Public Relations professionals in the country have been urged to be awakening to innovative ideas that could resolve issues relating to the profession and their clients in order to attain the needed growth required as well as respectable position among their counterparts.
This was the submission of the Chief Consultant of TPT International, Adetokunbo Modupe, who was guest speaker at the December edition of the Lagos PR Clinic of the state chapter of the Nigerian Institute of Public Relations (NIPR) under the theme: Ideapreneurship: The Nature of Our Trade.
He postulated that PR practitioners are ideapreneurs who should be driven by intellectual ideas that are well tailored towards clients’ needs and their target publics for desired results, and not be inundated with business gains in the manner of entrepreneurs.
Modupe, a Harvard-trained ideapreneur with over two decades experience in PR, affirmed that since the profession is dynamic, practitioners should re-examine their business modules as ideapreneurs, think and develop ideas that would invariably translate to income generation.
“Don’t let the world drive you, drive the world with your ideas. This keeps us in a more respectable position before our clients who should not think that we are in the business just to make money. We should not see ourselves as entrepreneurs but there is nothing wrong in thinking about wealth” he explained.
He described ideapreneurs as deep thinkers who creates jobs, have a mind of their own; explore alternatives to the norms by fostering ideas and are not motivated by pedestrian or temporary success but enduring legacies.
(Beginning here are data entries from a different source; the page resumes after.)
(* ===== verification/Limits.v ===== *)
(** * The limits of the options (stress-ng.h)

    The sizes, the smallest, the largest and the default value of the options
    that take a number, as a 64 bit build defines them. *)

From S2P Require Import Prelude.

Definition KB : Z := 1 <<< 10.
Definition MB : Z := 1 <<< 20.
Definition GB : Z := 1 <<< 30.
Definition MAX_32 : Z := 4294967295.
Definition MAX_48 : Z := 281474976710655.
Definition MAX_MEM_LIMIT : Z := MAX_48.
Definition MIN_AIO_REQUESTS : Z := 1.
Definition MAX_AIO_REQUESTS : Z := 4096.
Definition DEFAULT_AIO_REQUESTS : Z := 16.
Definition MIN_AIO_LINUX_REQUESTS : Z := 1.
Definition MAX_AIO_LINUX_REQUESTS : Z := 4096.
Definition DEFAULT_AIO_LINUX_REQUESTS : Z := 64.
Definition MIN_BIGHEAP_GROWTH : Z := 4 * KB.
Definition MAX_BIGHEAP_GROWTH : Z := 64 * MB.
Definition DEFAULT_BIGHEAP_GROWTH : Z := 64 * KB.
Definition MIN_BSEARCH_SIZE : Z := 1 * KB.
Definition MAX_BSEARCH_SIZE : Z := 4 * MB.
Definition DEFAULT_BSEARCH_SIZE : Z := 64 * KB.
Definition MIN_CHDIR_DIRS : Z := 64.
Definition MAX_CHDIR_DIRS : Z := 65536.
Definition MIN_COPY_FILE_BYTES : Z := 128 * MB.
Definition MAX_COPY_FILE_BYTES : Z := 256 * GB.
Definition DEFAULT_COPY_FILE_BYTES : Z := 256 * MB.
Definition DEFAULT_COPY_FILE_SIZE : Z := 2 * MB.
Definition MIN_DCCP_PORT : Z := 1024.
Definition MAX_DCCP_PORT : Z := 65535.
Definition MIN_DENTRIES : Z := 1.
Definition MAX_DENTRIES : Z := 1000000.
Definition DEFAULT_DENTRIES : Z := 2048.
Definition MIN_DIR_DIRS : Z := 64.
Definition MAX_DIR_DIRS : Z := 65536.
Definition MIN_EPOLL_PORT : Z := 1024.
Definition MAX_EPOLL_PORT : Z := 65535.
Definition MIN_HDD_BYTES : Z := 1 * MB.
Definition MAX_HDD_BYTES : Z := 256 * GB.
Definition DEFAULT_HDD_BYTES : Z := 1 * GB.
Definition MIN_HDD_WRITE_SIZE : Z := 1.
Definition MAX_HDD_WRITE_SIZE : Z := 4 * MB.
Definition DEFAULT_HDD_WRITE_SIZE : Z := 64 * 1024.
Definition MIN_FALLOCATE_BYTES : Z := 1 * MB.
Definition MAX_FALLOCATE_BYTES : Z := 4 * GB.
Definition DEFAULT_FALLOCATE_BYTES : Z := 1 * GB.
Definition MIN_FIEMAP_SIZE : Z := 1 * MB.
Definition MAX_FIEMAP_SIZE : Z := 256 * GB.
Definition DEFAULT_FIEMAP_SIZE : Z := 16 * MB.
Definition MIN_FIFO_READERS : Z := 1.
Definition MAX_FIFO_READERS : Z := 64.
Definition DEFAULT_FIFO_READERS : Z := 4.
Definition MIN_ITIMER_FREQ : Z := 1.
Definition MAX_ITIMER_FREQ : Z := 100000000.
Definition MIN_MQ_SIZE : Z := 1.
Definition MAX_MQ_SIZE : Z := 32.
Definition DEFAULT_MQ_SIZE : Z := 10.
Definition MIN_SEMAPHORE_PROCS : Z := 2.
Definition MAX_SEMAPHORE_PROCS : Z := 64.
Definition DEFAULT_SEMAPHORE_PROCS : Z := 2.
Definition MIN_EXECS : Z := 1.
Definition MAX_EXECS : Z := 16000.
Definition MIN_FORKS : Z := 1.
Definition MAX_FORKS : Z := 16000.
Definition DEFAULT_FORKS : Z := 1.
Definition MIN_HEAPSORT_SIZE : Z := 1 * KB.
Definition MAX_HEAPSORT_SIZE : Z := 4 * MB.
Definition DEFAULT_HEAPSORT_SIZE : Z := 256 * KB.
Definition MIN_IOMIX_BYTES : Z := 1 * MB.
Definition MAX_IOMIX_BYTES : Z := 256 * GB.
Definition DEFAULT_IOMIX_BYTES : Z := 1 * GB.
Definition MIN_VFORKS : Z := 1.
Definition MAX_VFORKS : Z := 16000.
Definition DEFAULT_VFORKS : Z := 1.
Definition MIN_HSEARCH_SIZE : Z := 1 * KB.
Definition MAX_HSEARCH_SIZE : Z := 4 * MB.
Definition DEFAULT_HSEARCH_SIZE : Z := 8 * KB.
Definition MIN_LEASE_BREAKERS : Z := 1.
Definition MAX_LEASE_BREAKERS : Z := 64.
Definition DEFAULT_LEASE_BREAKERS : Z := 1.
Definition MIN_LSEARCH_SIZE : Z := 1 * KB.
Definition MAX_LSEARCH_SIZE : Z := 1 * MB.
Definition DEFAULT_LSEARCH_SIZE : Z := 8 * KB.
Definition MIN_MALLOC_BYTES : Z := 1 * KB.
Definition MAX_MALLOC_BYTES : Z := 4 * GB.
Definition DEFAULT_MALLOC_BYTES : Z := 64 * KB.
Definition MIN_MALLOC_MAX : Z := 32.
Definition MAX_MALLOC_MAX : Z := 256 * 1024.
Definition DEFAULT_MALLOC_MAX : Z := 64 * KB.
Definition MIN_MALLOC_THRESHOLD : Z := 1.
Definition MAX_MALLOC_THRESHOLD : Z := 256 * MB.
Definition MIN_MATRIX_SIZE : Z := 16.
Definition MAX_MATRIX_SIZE : Z := 8192.
Definition MIN_MEMFD_BYTES : Z := 2 * MB.
Definition MAX_MEMFD_BYTES : Z := 4 * GB.
Definition DEFAULT_MEMFD_BYTES : Z := 256 * MB.
Definition MIN_MEMFD_FDS : Z := 8.
Definition MAX_MEMFD_FDS : Z := 4096.
Definition MIN_MERGESORT_SIZE : Z := 1 * KB.
Definition MAX_MERGESORT_SIZE : Z := 4 * MB.
Definition DEFAULT_MERGESORT_SIZE : Z := 256 * KB.
Definition MIN_MMAP_BYTES : Z := 4 * KB.
Definition MAX_MMAP_BYTES : Z := 4 * GB.
Definition DEFAULT_MMAP_BYTES : Z := 256 * MB.
Definition MIN_MEMRATE_BYTES : Z := 4 * KB.
Definition MAX_MEMRATE_BYTES : Z := 4 * GB.
Definition MIN_MREMAP_BYTES : Z := 4 * KB.
Definition MAX_MREMAP_BYTES : Z := 4 * GB.
Definition DEFAULT_MREMAP_BYTES : Z := 256 * MB.
Definition MIN_MSYNC_BYTES : Z := 1 * MB.
Definition MAX_MSYNC_BYTES : Z := 4 * GB.
Definition DEFAULT_MSYNC_BYTES : Z := 256 * MB.
Definition MIN_PTHREAD : Z := 1.
Definition MAX_PTHREAD : Z := 30000.
Definition DEFAULT_PTHREAD : Z := 1024.
Definition MIN_PTYS : Z := 8.
Definition MAX_PTYS : Z := 65536.
Definition MIN_QSORT_SIZE : Z := 1 * KB.
Definition MAX_QSORT_SIZE : Z := 4 * MB.
Definition DEFAULT_QSORT_SIZE : Z := 256 * KB.
Definition MIN_RADIXSORT_SIZE : Z := 1 * KB.
Definition MAX_RADIXSORT_SIZE : Z := 4 * MB.
Definition DEFAULT_RADIXSORT_SIZE : Z := 256 * KB.
Definition DEFAULT_READAHEAD_BYTES : Z := 1 * GB.
Definition MIN_SCTP_PORT : Z := 1024.
Definition MAX_SCTP_PORT : Z := 65535.
Definition MIN_SENDFILE_SIZE : Z := 1 * KB.
Definition MAX_SENDFILE_SIZE : Z := 1 * GB.
Definition DEFAULT_SENDFILE_SIZE : Z := 4 * MB.
Definition MIN_SEEK_SIZE : Z := 1 * MB.
Definition MAX_SEEK_SIZE : Z := 256 * GB.
Definition DEFAULT_SEEK_SIZE : Z := 16 * MB.
Definition MIN_SHM_SYSV_BYTES : Z := 1 * MB.
Definition MAX_SHM_SYSV_BYTES : Z := 256 * MB.
Definition DEFAULT_SHM_SYSV_BYTES : Z := 8 * MB.
Definition MIN_SHM_SYSV_SEGMENTS : Z := 1.
Definition MAX_SHM_SYSV_SEGMENTS : Z := 128.
Definition DEFAULT_SHM_SYSV_SEGMENTS : Z := 8.
Definition MIN_SHM_POSIX_BYTES : Z := 1 * MB.
Definition MAX_SHM_POSIX_BYTES : Z := 1 * GB.
Definition DEFAULT_SHM_POSIX_BYTES : Z := 8 * MB.
Definition MIN_SHM_POSIX_OBJECTS : Z := 1.
Definition MAX_SHM_POSIX_OBJECTS : Z := 128.
Definition DEFAULT_SHM_POSIX_OBJECTS : Z := 32.
Definition MIN_SLEEP : Z := 1.
Definition MAX_SLEEP : Z := 30000.
Definition DEFAULT_SLEEP : Z := 1024.
Definition MIN_SOCKET_PORT : Z := 1024.
Definition MAX_SOCKET_PORT : Z := 65535.
Definition MIN_SOCKET_FD_PORT : Z := 1024.
Definition MAX_SOCKET_FD_PORT : Z := 65535.
Definition MIN_SPLICE_BYTES : Z := 1 * KB.
Definition MAX_SPLICE_BYTES : Z := 64 * MB.
Definition DEFAULT_SPLICE_BYTES : Z := 64 * KB.
Definition MIN_STREAM_L3_SIZE : Z := 4 * KB.
Definition MAX_STREAM_L3_SIZE : Z := 4 * GB.
Definition MIN_SYNC_FILE_BYTES : Z := 1 * MB.
Definition MAX_SYNC_FILE_BYTES : Z := 4 * GB.
Definition DEFAULT_SYNC_FILE_BYTES : Z := 1 * GB.
Definition MIN_TIMER_FREQ : Z := 1.
Definition MAX_TIMER_FREQ : Z := 100000000.
Definition DEFAULT_TIMER_FREQ : Z := 1000000.
Definition MIN_TIMERFD_FREQ : Z := 1.
Definition MAX_TIMERFD_FREQ : Z := 100000000.
Definition DEFAULT_TIMERFD_FREQ : Z := 1000000.
Definition MIN_TREE_SIZE : Z := 1000.
Definition MAX_TREE_SIZE : Z := 25000000.
Definition DEFAULT_TREE_SIZE : Z := 250000.
Definition MIN_TSEARCH_SIZE : Z := 1 * KB.
Definition MAX_TSEARCH_SIZE : Z := 4 * MB.
Definition DEFAULT_TSEARCH_SIZE : Z := 64 * KB.
Definition MIN_UDP_PORT : Z := 1024.
Definition MAX_UDP_PORT : Z := 65535.
Definition MIN_VM_BYTES : Z := 4 * KB.
Definition MAX_VM_BYTES : Z := 4 * GB.
Definition DEFAULT_VM_BYTES : Z := 256 * MB.
Definition MIN_VM_HANG : Z := 0.
Definition MAX_VM_HANG : Z := 3600.
Definition DEFAULT_VM_HANG : Z := 2 ^ 64 - 1.
Definition MIN_VM_RW_BYTES : Z := 4 * KB.
Definition MAX_VM_RW_BYTES : Z := 4 * GB.
Definition DEFAULT_VM_RW_BYTES : Z := 16 * MB.
Definition MIN_VM_SPLICE_BYTES : Z := 4 * KB.
Definition MAX_VM_SPLICE_BYTES : Z := 64 * MB.
Definition DEFAULT_VM_SPLICE_BYTES : Z := 64 * KB.
Definition MIN_ZOMBIES : Z := 1.
Definition MAX_ZOMBIES : Z := 1000000.
Definition DEFAULT_ZOMBIES : Z := 8192.

(** defined by the stressors themselves *)
Definition DEFAULT_SGX_VM_BYTES : Z := 32 * MB.
Definition NANOSECS : Z := 1000000000.
Definition MAX_SERVERS : Z := 4.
He further stated that PR is about thinking and managing thought processes for the benefit of other people’s reputation, and likened it to innovation pentathlon, a structured process that removes the risk of failure as ideas progress.
According to the PR expert, great men like Steve Jobs, co-founder of Apple; Elon Musk, Chief Executive Officer of Tesla Motors; and Jeff Bezos, founder of Amazon who have all made global impact in their various endeavours were driven by creative ideas.
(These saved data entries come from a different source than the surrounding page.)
Definition mwc_reseed (g_opt_flags : Z) (e : reseed_env) (r : mwc) : mwc :=
  let r :=
    if c_true (g_opt_flags .& OPT_FLAGS_NO_RAND_SEED) then
      Mwc MWC_SEED_W MWC_SEED_Z (mwc_n8 r) (mwc_n16 r) (saved8 r) (saved16 r)
    else
      let z0 := match re_tv e with
                | Some (sec, usec) => u32 (u64 sec .^ u64 usec)
                | None => 0
                end in
      let z := u32 (z0 + Z.lnot (re_addr_diff e)) in
      let w := u32 (u64 (re_pid e) .^ u64 (u64 (re_ppid e) <<< 12)) in
      let n := Z.rem (s32 z) 1733 in
      mwc_skip (Z.to_nat n)
        (Mwc w z (mwc_n8 r) (mwc_n16 r) (saved8 r) (saved16 r)) in
  mwc_flush r.

(** the enclaves have no entropy source: they restore the initial seeds *)
Definition enclave_mwc_reseed (r : mwc) : mwc :=
  mwc_flush (Mwc MWC_SEED_W MWC_SEED_Z (mwc_n8 r) (mwc_n16 r) (saved8 r) (saved16 r)).

(** ** The state invariant *)

Record mwc_wf (r : mwc) : Prop := MwcWf {
  wf_w : fits 32 (mwc_w r);
  wf_z : fits 32 (mwc_z r);
  wf_n8 : 0 <= mwc_n8 r <= 3;
  wf_n16 : 0 <= mwc_n16 r <= 1;
  wf_saved8 : fits 32 (saved8 r);
  wf_saved16 : fits 32 (saved16 r) }.

Create HintDb mwc.
#[export] Hint Resolve MwcWf : mwc.

Ltac mwc_wf_solve :=
  constructor; simpl; unfold fits in *; auto with cword;
  try (apply Z.mod_pos_bound); try lia.

Lemma mwc_init_wf : mwc_wf mwc_init.
Proof. mwc_wf_solve; done. Qed.

Lemma mwc_seed_wf w z r : mwc_wf r -> mwc_wf (mwc_seed w z r).
Proof. intros []. mwc_wf_solve. Qed.

Lemma mwc_flush_wf r : mwc_wf r -> mwc_wf (mwc_flush r).
Proof. intros []. mwc_wf_solve. Qed.

Lemma mwc32_wf r : mwc_wf r -> mwc_wf (mwc32 r).2.
Proof. intros []. unfold mwc32. mwc_wf_solve. Qed.

Lemma mwc32_fits r : fits 32 (mwc32 r).1.
Proof. apply u32_fits. Qed.

Lemma mwc64_wf r : mwc_wf r -> mwc_wf (mwc64 r).2.
Proof.
  intros H. unfold mwc64. apply mwc32_wf in H. destruct (mwc32 r) as [? q].
  simpl in H. apply mwc32_wf in H. by destruct (mwc32 q).
Qed.

Lemma mwc64_fits r : fits 64 (mwc64 r).1.
Proof.
  unfold mwc64. destruct (mwc32 r) as [hi q]. pose proof (mwc32_fits q) as H.
  destruct (mwc32 q) as [lo p]; cbn [fst snd] in *.
  apply fits_lor; [done|apply u64_fits|]. unfold fits in *. lia.
Qed.

Lemma land_ones_fits n x : 0 <= n -> fits n (x .& Z.ones n).
Proof. intros. rewrite Z.land_ones by done. apply Z.mod_pos_bound. lia. Qed.

Lemma mwc8_fits r : fits 8 (mwc8 r).1.
Proof. apply (land_ones_fits 8). done. Qed.
Lemma mwc16_fits r : fits 16 (mwc16 r).1.
Proof. apply (land_ones_fits 16). done. Qed.
#[export] Hint Resolve mwc32_fits mwc64_fits mwc8_fits mwc16_fits : cword.

Lemma mwc8_wf r : mwc_wf r -> mwc_wf (mwc8 r).2.
Proof.
  intros H. unfold mwc8, c_true. destruct (Z.eqb_spec (mwc_n8 r) 0); simpl.
  - destruct H. mwc_wf_solve.
  - destruct H. constructor; simpl; auto.
    + unfold u8. rewrite Z.mod_small; lia.
    + apply fits_shiftr; done.
Qed.

Lemma mwc16_wf r : mwc_wf r -> mwc_wf (mwc16 r).2.
Proof.
  intros H. unfold mwc16, c_true. destruct (Z.eqb_spec (mwc_n16 r) 0); simpl.
  - destruct H. mwc_wf_solve.
  - destruct H. constructor; simpl; auto.
    + unfold u8. rewrite Z.mod_small; lia.
    + apply fits_shiftr; done.
Qed.

Lemma mwc_skip_wf n r : mwc_wf r -> mwc_wf (mwc_skip n r).
Proof.
  revert r. induction n as [|n IH]; intros r H; [done|].
  cbn [mwc_skip]. by apply IH, mwc32_wf.
Qed.

Lemma mwc_reseed_wf f e r : mwc_wf r -> mwc_wf (mwc_reseed f e r).
Proof.
  intros H. apply mwc_flush_wf. destruct (c_true _).
  - destruct H. mwc_wf_solve; done.
  - apply mwc_skip_wf. destruct H. mwc_wf_solve.
Qed.
#[export] Hint Resolve mwc_init_wf mwc_seed_wf mwc_flush_wf mwc32_wf mwc64_wf
  mwc8_wf mwc16_wf mwc_skip_wf mwc_reseed_wf : mwc.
“It is time we sit down and say to ourselves, what do we really do? If you do not know you are an ideapreneur, you will let yourself down. So let’s change the way we do our business, as we need to conquer our fears,” Modupe challenges his fellow practitioners.
He noted that the PR industry is hardly recognised, and it is partly responsible for the way clients rate practitioners.
One of the reasons he identified as responsible for this is the proliferation of quacks, which is fallout of the porous entry barrier into the profession. “This has earned the profession a depressing image,” he added.
The TPT boss however called on the NIPR to take bold steps in checkmating the activities of these quacks in order to attain development in the industry.
Modupe is also an alumnus of Lagos Business School and that of St. John University in the United Kingdom, among other world-renowned institutions.
He is the Founder of TPT International, a reputable PR organisation which footprints in all the sectors of the economy. The agency has been recognised with awards by professional and other bodies within and outside Nigeria.